Barack Obama. Click image to expand.One is surely entitled to say that President Obama's repeated claim that he seeks "empathy" in a replacement for Justice David Souter is something less than a crisp constitutional standard. But the Republican war on empathy has started to border on the deranged, and you can't help but wonder to what purpose.

Webster's defines empathy as "the experiencing as one's own the feelings of another." Obama, in The Audacity of Hope, described empathy as "a call to stand in somebody else's shoes and see through their eyes." To Obama, empathy chiefly means applying a principle his mother taught him: asking, "How would that make you feel?" before acting. Empathy in a judge does not mean stopping midtrial to tenderly clutch the defendant to your heart and weep. It doesn't mean reflexively giving one class of people an advantage over another because their lives are sad or difficult. When the president talks about empathy, he talks not of legal outcomes but of an intellectual and ethical process: the ability to think about the law from more than one perspective.

But Republicans have gathered up their flaming torches and raised their fists to loudly denounce empathy and all empathy-based behavior as evil. Last Friday, RNC Chairman Michael Steele, sitting in for Bill Bennett on the Morning in America syndicated radio show, blurted out, "Crazy nonsense empathetic! I'll give you empathy. Empathize right on your behind!" Nice.

Sen. Orrin Hatch of Utah, speaking on This Week, warned that if a jurist were to show empathy, "politics, preferences, personal preferences and feelings might take the place of being impartial and deciding cases based upon the law, not upon politics." In an opinion piece in the Washington Times warning that Obama is poised to be the "first president to make lawlessness an explicit standard for Supreme Court Justices," Wendy Long of the Judicial Confirmation Network saw empathy as a kind of temporary insanity that so distorts a jurist's vision as to make it difficult "to uphold the federal judicial oath to dispense justice impartially." Over on Fox News, Sean Hannity warned that empathy is the first step toward "social engineering." And in a delicious Freudian slip, Sen.
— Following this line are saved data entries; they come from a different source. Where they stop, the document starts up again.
(* ===== verification/Formatter.v ===== *)
(** * The formatter

    [crates/ricochet_syntax/src/formatter.rs].  The formatter only appends to
    its output, so each method of [Formatter] is the text it appends.  The
    text of a body is computed by [format_body_with] over the statement
    formatter, which closes the recursion. *)

From stdpp Require Import base tactics list strings option numbers.
From Stdlib Require Import ZArith NArith Lia Ascii String.
From S2P Require Import Prelude RustStr RustFloat Syntax Lexer Parser.

Open Scope string_scope.
Open Scope list_scope.
Open Scope nat_scope.

Definition INDENT : string := "  ".

Definition newline_str : string := String newline EmptyString.

(** ** Literals and argument lists *)

(** The escapes are ASCII, so the characters can be taken byte by byte. *)
Definition escape_byte (b : byte) : list byte :=
  if byte_eqb b backslash then [backslash; backslash]
  else if byte_eqb b quote then [backslash; quote]
  else if byte_eqb b newline then [backslash; "n"%char]
  else if byte_eqb b carriage_return then [backslash; "r"%char]
  else if byte_eqb b tab then [backslash; "t"%char]
  else [b].

Definition escape_string (value : string) : string :=
  from_bytes (flat_map escape_byte (as_bytes value)).

Definition quoted (value : string) : string :=
  String quote (escape_string value ++ String quote EmptyString).

Definition format_float_literal (value : f64) : string :=
  let formatted := show_f64 value in
  if contains_byte "." formatted || contains_byte "e" formatted || contains_byte "E" formatted
  then formatted else (formatted ++ ".0")%string.

Definition format_args (args : ArgsDecl) : string :=
  let parts := inputs args ++ match outputs args with [] => [] | outs => "->" :: outs end in
  ("( " ++ String.concat " " parts ++ " )")%string.

(** ** One line *)

Fixpoint format_expr_inline (e : Expr) : string :=
  let format_exprs_inline := fix format_exprs_inline (l : list SpannedExpr) : list string :=
    match l with
    | [] => []
    | mkSpanned e' _ :: l' => format_expr_inline e' :: format_exprs_inline l'
    end in
  match e with
  | Expr.Symbol word => word
  | Expr.DotWord word => word
  | Expr.Reference name => ("$" ++ name)%string
  | Expr.String value => quoted value
  | Expr.Number value => show_Z value
  | Expr.Float value => format_float_literal value
  | Expr.Args args => format_args args
  | Expr.Block body => ("[ " ++ String.concat " " (format_exprs_inline body) ++ " ]")%string
  | Expr.Sequence exprs => String.concat " " (format_exprs_inline exprs)
  | Expr.If _ _ => "if"
  | Expr.While _ _ => "while"
  end.

Definition format_exprs_inline (exprs : list SpannedExpr) : list string :=
  (fun e => format_expr_inline (expr e)) <$> exprs.

Definition is_inline_expr (e : Expr) : bool :=
  match e with
  | Expr.Symbol _ | Expr.DotWord _ | Expr.Reference _ | Expr.String _
  | Expr.Number _ | Expr.Float _ | Expr.Args _ => true
  | _ => false
  end.

Definition line (indent : nat) (text : string) : string :=
  (String.concat "" (repeat INDENT indent) ++ text ++ newline_str)%string.

(** ** Statements and bodies *)

Definition flush_inline (expressions : list SpannedExpr) (indent : nat) : string :=
  match expressions with
  | [] => ""
  | _ => line indent (String.concat " " (format_exprs_inline expressions))
  end.

(** [inline] holds the inline expressions not yet printed. *)
Definition format_body_with (format_statement : Expr -> nat -> string) : list SpannedExpr -> list SpannedExpr -> nat -> string :=
  fix format_body inline body indent :=
    match body with
    | [] => flush_inline inline indent
    | mkSpanned e s :: body' =>
        if is_inline_expr e then format_body (inline ++ [mkSpanned e s]) body' indent
        else (flush_inline inline indent ++ format_statement e indent ++ format_body [] body' indent)%string
    end.

Definition if_head (prefix : list SpannedExpr) : string :=
  match prefix with
  | [] => "if"
  | _ => (String.concat " " (format_exprs_inline prefix) ++ " if")%string
  end.

(** [format_if], from the texts of the bodies. *)
Definition format_if_with (prefix : list SpannedExpr) (then_text : string) (has_else : bool) (else_text : string) (indent : nat) : string :=
  (line indent (if_head prefix) ++ then_text
   ++ (if has_else then line indent "else" ++ else_text else "") ++ line indent "end")%string.

Definition is_nil {A : Type} (l : list A) : bool := match l with [] => true | _ => false end.

Fixpoint format_statement (e : Expr) (indent : nat) : string :=
  let format_body := fun body => format_body_with format_statement [] body in
  (* [format_sequence] where it is no block declaration *)
  let format_line := fix format_line (prefix exprs : list SpannedExpr) : string :=
    match exprs with
    | [] => line indent (String.concat " " (format_exprs_inline prefix))
    | [mkSpanned (Expr.If then_body else_body) _] =>
        format_if_with prefix (format_body then_body (S indent)) (negb (is_nil else_body))
          (format_body else_body (S indent)) indent
    | x :: exprs' => format_line (prefix ++ [x]) exprs'
    end in
  let format_declaration := fun head block name =>
    (line indent (head ++ "[") ++ format_body block (S indent)
     ++ line indent ("] " ++ format_expr_inline name ++ " Method"))%string in
  match e with
  | Expr.Sequence [mkSpanned (Expr.Block block) _; mkSpanned name _; mkSpanned (Expr.Symbol "Method") _] =>
      format_declaration "" block name
  | Expr.Sequence [mkSpanned (Expr.Args args) _; mkSpanned (Expr.Block block) _; mkSpanned name _; mkSpanned (Expr.Symbol "Method") _] =>
      format_declaration (format_args args ++ " ")%string block name
  | Expr.Sequence exprs => format_line [] exprs
  | Expr.If then_body else_body =>
      format_if_with [] (format_body then_body (S indent)) (negb (is_nil else_body))
        (format_body else_body (S indent)) indent
  | Expr.While condition body =>
      (line indent (String.concat " " (format_exprs_inline condition) ++ " while")
       ++ format_body body (S indent) ++ line indent "end")%string
  | Expr.Block body =>
      (line indent "[" ++ format_body body (S indent) ++ line indent "]")%string
  | other => line indent (format_expr_inline other)
  end.

Definition format_body (body : list SpannedExpr) (indent : nat) : string :=
  format_body_with format_statement [] body indent.

(** [format_if] and [format_sequence] as the code has them; [format_statement]
    follows them ([format_sequence_eq]). *)
Definition format_if (prefix then_body else_body : list SpannedExpr) (indent : nat) : string :=
  (line indent (if_head prefix) ++ format_body then_body (S indent)
   ++ (if negb (is_nil else_body) then line indent "else" ++ format_body else_body (S indent) else "")
   ++ line indent "end")%string.

Definition block_declaration (exprs : list SpannedExpr) : option (option ArgsDecl * list SpannedExpr * Expr) :=
  match exprs with
  | [mkSpanned (Expr.Block block) _; mkSpanned name _; mkSpanned (Expr.Symbol "Method") _] => Some (None, block, name)
  | [mkSpanned (Expr.Args args) _; mkSpanned (Expr.Block block) _; mkSpanned name _; mkSpanned (Expr.Symbol "Method") _] =>
      Some (Some args, block, name)
  | _ => None
  end.

Definition split_if_sequence (exprs : list SpannedExpr) : option (list SpannedExpr * list SpannedExpr * list SpannedExpr) :=
  match list.last exprs with
  | Some (mkSpanned (Expr.If then_body else_body) _) => Some (removelast exprs, then_body, else_body)
  | _ => None
  end.

Definition format_sequence (exprs : list SpannedExpr) (indent : nat) : string :=
  match block_declaration exprs with
  | Some (args, block, name) =>
      let prefix := match args with Some args => (format_args args ++ " ")%string | None => "" end in
      (line indent (prefix ++ "[") ++ format_body block (S indent)
       ++ line indent ("] " ++ format_expr_inline name ++ " Method"))%string
  | None =>
      match split_if_sequence exprs with
      | Some (prefix, then_body, else_body) => format_if prefix then_body else_body indent
      | None => line indent (String.concat " " (format_exprs_inline exprs))
      end
  end.

(** ** Items *)

Definition format_docs (docs : list string) (indent : nat) : string :=
  String.concat "" ((fun doc => line indent ("(( " ++ doc ++ " ))")) <$> docs).

Definition args_prefix (args : option ArgsDecl) : string :=
  match args with Some args => (format_args args ++ " ")%string | None => "" end.

Definition format_method (method : MethodDecl) (indent : nat) : string :=
  (line indent (args_prefix (method_args method) ++ method_name method ++ " Method")
   ++ format_body (method_body method) (S indent) ++ line indent "end")%string.

Definition format_macro (macro_decl : MacroDecl) (indent : nat) : string :=
  (line indent (quoted (macro_name macro_decl) ++ " Macro")
   ++ match macro_args macro_decl with Some args => line (S indent) (format_args args) | None => "" end
   ++ line (S indent) "[" ++ format_body (macro_body macro_decl) (S (S indent)) ++ line (S indent) "]"
   ++ line indent "end")%string.

Definition format_function (function : FunctionDecl) (indent : nat) : string :=
  (line indent (args_prefix (function_args function) ++ function_name function ++ " function")
   ++ format_body (function_body function) (S indent) ++ line indent "end")%string.

Fixpoint format_item (item : Item) (indent : nat) : string :=
  match item with
  | Item.Class (mkClass class_name superclass class_body class_docs _) =>
      (format_docs class_docs indent
       ++ line indent (class_name ++ " " ++ superclass ++ " Subclass")
       ++ String.concat "" ((fun item => format_item item (S indent)) <$> class_body)
       ++ line indent "end")%string
  | Item.Method method => (format_docs (method_docs method) indent ++ format_method method indent)%string
  | Item.Function function => (format_docs (function_docs function) indent ++ format_function function indent)%string
  | Item.Macro macro_decl => (format_docs (macro_docs macro_decl) indent ++ format_macro macro_decl indent)%string
  | Item.Expr e _ docs => (format_docs docs indent ++ format_statement e indent)%string
  end.

Definition format_items (module : Module_) : string :=
  String.concat newline_str ((fun item => format_item item 0) <$> items module).

(** Leaves one newline at the end; the bytes are in reverse. *)
Fixpoint drop_newlines (rev_output : list byte) : list byte :=
  match rev_output with
  | a :: ((b :: _) as rest) => if byte_eqb a newline && byte_eqb b newline then drop_newlines rest else rev_output
  | _ => rev_output
  end.

Definition finish (output : string) : string :=
  let rev_output := drop_newlines (reverse (as_bytes output)) in
  from_bytes (reverse match rev_output with
                      | b :: _ => if byte_eqb b newline then rev_output else newline :: rev_output
                      | [] => [newline]
                      end).

Definition format_module (module : Module_) : string := finish (format_items module).

Definition format_source (source : string) : res ParseError string :=
  let? module := parse_module source in Ok (format_module module).

Lemma format_if_eq then_body else_body indent :
  format_statement (Expr.If then_body else_body) indent = format_if [] then_body else_body indent.
Proof. done. Qed.

(** ** What the formatter loses

    An [if] that does not end its line, and any [if] or [while] in a block
    that is printed on one line, lose their bodies; a declaration name that is
    not one word is printed without its quotes; comments in bodies are not in
    the syntax tree. *)

Example drops_if_body : format_source "cond if 1 else 2 end x var" = Ok ("cond if x var" ++ newline_str)%string.
Proof. vm_compute. reflexivity. Qed.

Example drops_while_body : format_source "[ a while b end ] run" = Ok ("[ while ] run" ++ newline_str)%string.
Proof. vm_compute. reflexivity. Qed.

Definition spaced_name : string := (quoted "my word" ++ " function 1 end")%string.

Example unquotes_name :
  format_source spaced_name = Ok ("my word function" ++ newline_str ++ "  1" ++ newline_str ++ "end" ++ newline_str)%string.
Proof. vm_compute. reflexivity. Qed.

Example drops_body_comment : format_source "f function (( why )) 1 end" = format_source "f function 1 end".
Proof. vm_compute. reflexivity. Qed.
Lemma activation_exact (v : ValidatedCatalogSnapshot) (requested : list ToolId) :
  (exists c, activate requested v = Ok c /\
     closure_generation c = val_generation v /\ closure_platform c = val_platform v /\
     (forall id, bs_contains id (roots c) = true <-> id ∈ tool_str <$> requested) /\
     (forall id, is_Some (bt_get id (tools c)) <-> reachable v requested id) /\
     (forall id tool, bt_get id (tools c) = Some tool ->
        exists record, bt_get id (records v) = Some record /\ tool = prepare id record) /\
     (forall id, reachable v requested id -> approved v id)) \/
  (exists id, activate requested v = Err (tool_not_approved (mkToolId id)) /\
     reachable v requested id /\ ~ approved v id).
Proof.
  unfold activate. set (rs := bs_of_list (tool_str <$> requested)).
  assert (Hrs : forall id, id ∈ bs_elements rs <-> id ∈ tool_str <$> requested)
    by (intros id; rewrite <- bs_contains_spec; apply bs_of_list_spec).
  destruct (select_tools_spec v (reachable v requested)) with (fuel := select_fuel v rs) (selected := @nil (string * unit))
    (pending := bs_elements rs) as [(s & -> & Hgood & Hcl & Hall)|(k & -> & Hk)].
  - intros a b (r & Hr & Ha) Hb. exists r. split; [done|]. by eapply rtc_r.
  - unfold pending_weight, select_fuel, bs_elements, bt_keys. rewrite length_fmap.
    pose proof (weight_all (fun record => length (helpers record)) (fun k => bs_contains k []) (records v)). lia.
  - by intros k.
  - apply list.Forall_forall. intros k Hk%Hrs. exists k. split; [done|constructor].
  - by intros a b.
  - left. simpl. destruct (prepare_tools_spec (records v) (bs_elements s)) as (ts & -> & Hts).
    { apply list.Forall_forall. intros k Hk%bs_contains_spec. apply Hgood in Hk as [_ [_ ?]]. done. }
    assert (Hiff : forall id, reachable v requested id <-> id ∈ bs_elements s).
    { intros id. rewrite <- bs_contains_spec. split; [|intros; by apply Hgood].
      intros (r & Hr & Hp). assert (bs_contains r s = true) as Hb by (apply Hall; right; by apply Hrs).
      clear Hr. induction Hp as [|a b c Hab _ IH]; [done|]. apply IH.
      destruct (Hcl a b Hb Hab) as [|?%elem_of_nil]; done. }
    eexists. split; [done|]. simpl. split; [done|]. split; [done|]. split; [intros; apply bs_of_list_spec|].
    split; [|split].
    + intros id. rewrite Hts, Hiff. case_bool_decide as E; [|split; [by intros []|done]].
      split; [done|]. intros _. apply bs_contains_spec, Hgood in E as [_ [_ [r ->]]]. by eexists.
    + intros id tool. rewrite Hts. case_bool_decide as E; [|done].
      destruct (bt_get id (records v)) as [record|]; [|done]. intros [= <-]. by exists record.
    + intros id Hid. by apply Hgood, bs_contains_spec, Hiff.
  - right. by exists k.
Qed.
Jeff Sessions of Alabama snorted: "I don't know what empathy means."

You don't say.

When did the simple act of recognizing that you are not the only one in the room become confused with lawlessness, activism, and social engineering? For a group so vociferously devoted to textualism and plain meaning, conservative critics have an awfully elastic definition of the word empathy. It expands to cover any sort of judicial malfeasance they can imagine. Empathy—the quality of caring what others may feel—signals intellectual weakness, judicial immodesty, favoritism, bias, and grandiosity. John Yoo also seems to be of the view that the kind of emotional incontinence that begins with empathy for others quickly leads to being "emotive" on the bench. Evidently it's a short hop from empathy to having the judicial vapors.

But as used by the president, the word empathy does not strike me as "code" for anything. I don't believe he used it as a proxy for female or for varied life experiences or for something that exists outside of the law at all. Oh, and empathy—at least as Obama has used the word—decidedly does not mean favoring only the poor, women, or minorities in every dispute. Again quoting from The Audacity of Hope: "Empathy … calls us all to task, the conservative and the liberal, the powerful and the powerless, the oppressed and the oppressor. We are all shaken out of our complacency. We are all forced beyond our limited vision."

What a tragically crabbed worldview one must have to believe that empathy means being sensitive only to "groups A, B, and C" because they share certain features or beliefs with you. That isn't empathy—that's bias. True empathy turns that notion on its head. It means, as Ruth Marcus wrote, the ability to recognize the ways your own experiences color your judgment. Empathy means knowing what you don't know and questioning why you think you know what you do.

Professor Douglas Kmiec of Pepperdine Law School has a thoughtful piece in America: The National Catholic Weekly in which he suggests, reflecting on the prophet Micah, that "one can be empathetic toward all sides of a dispute." Empathy means being impartial toward all litigants without being blind to the consequences of your decisions. You can send up such concerns as gooey judicial sentimentalism, unmoored from any fixed legal principle. Or you can admit that judging requires acts of judgment beyond the mechanical application of law to facts and that it's best for judges to know when the mechanical act of deciding cases gives way to ideology and personal preference. Empathy isn't sloppy sentiment. It's not ideology. It's just a check against the smug certainty that everyone else is sloppy and sentimental while you yourself are a flawless constitutional microcomputer.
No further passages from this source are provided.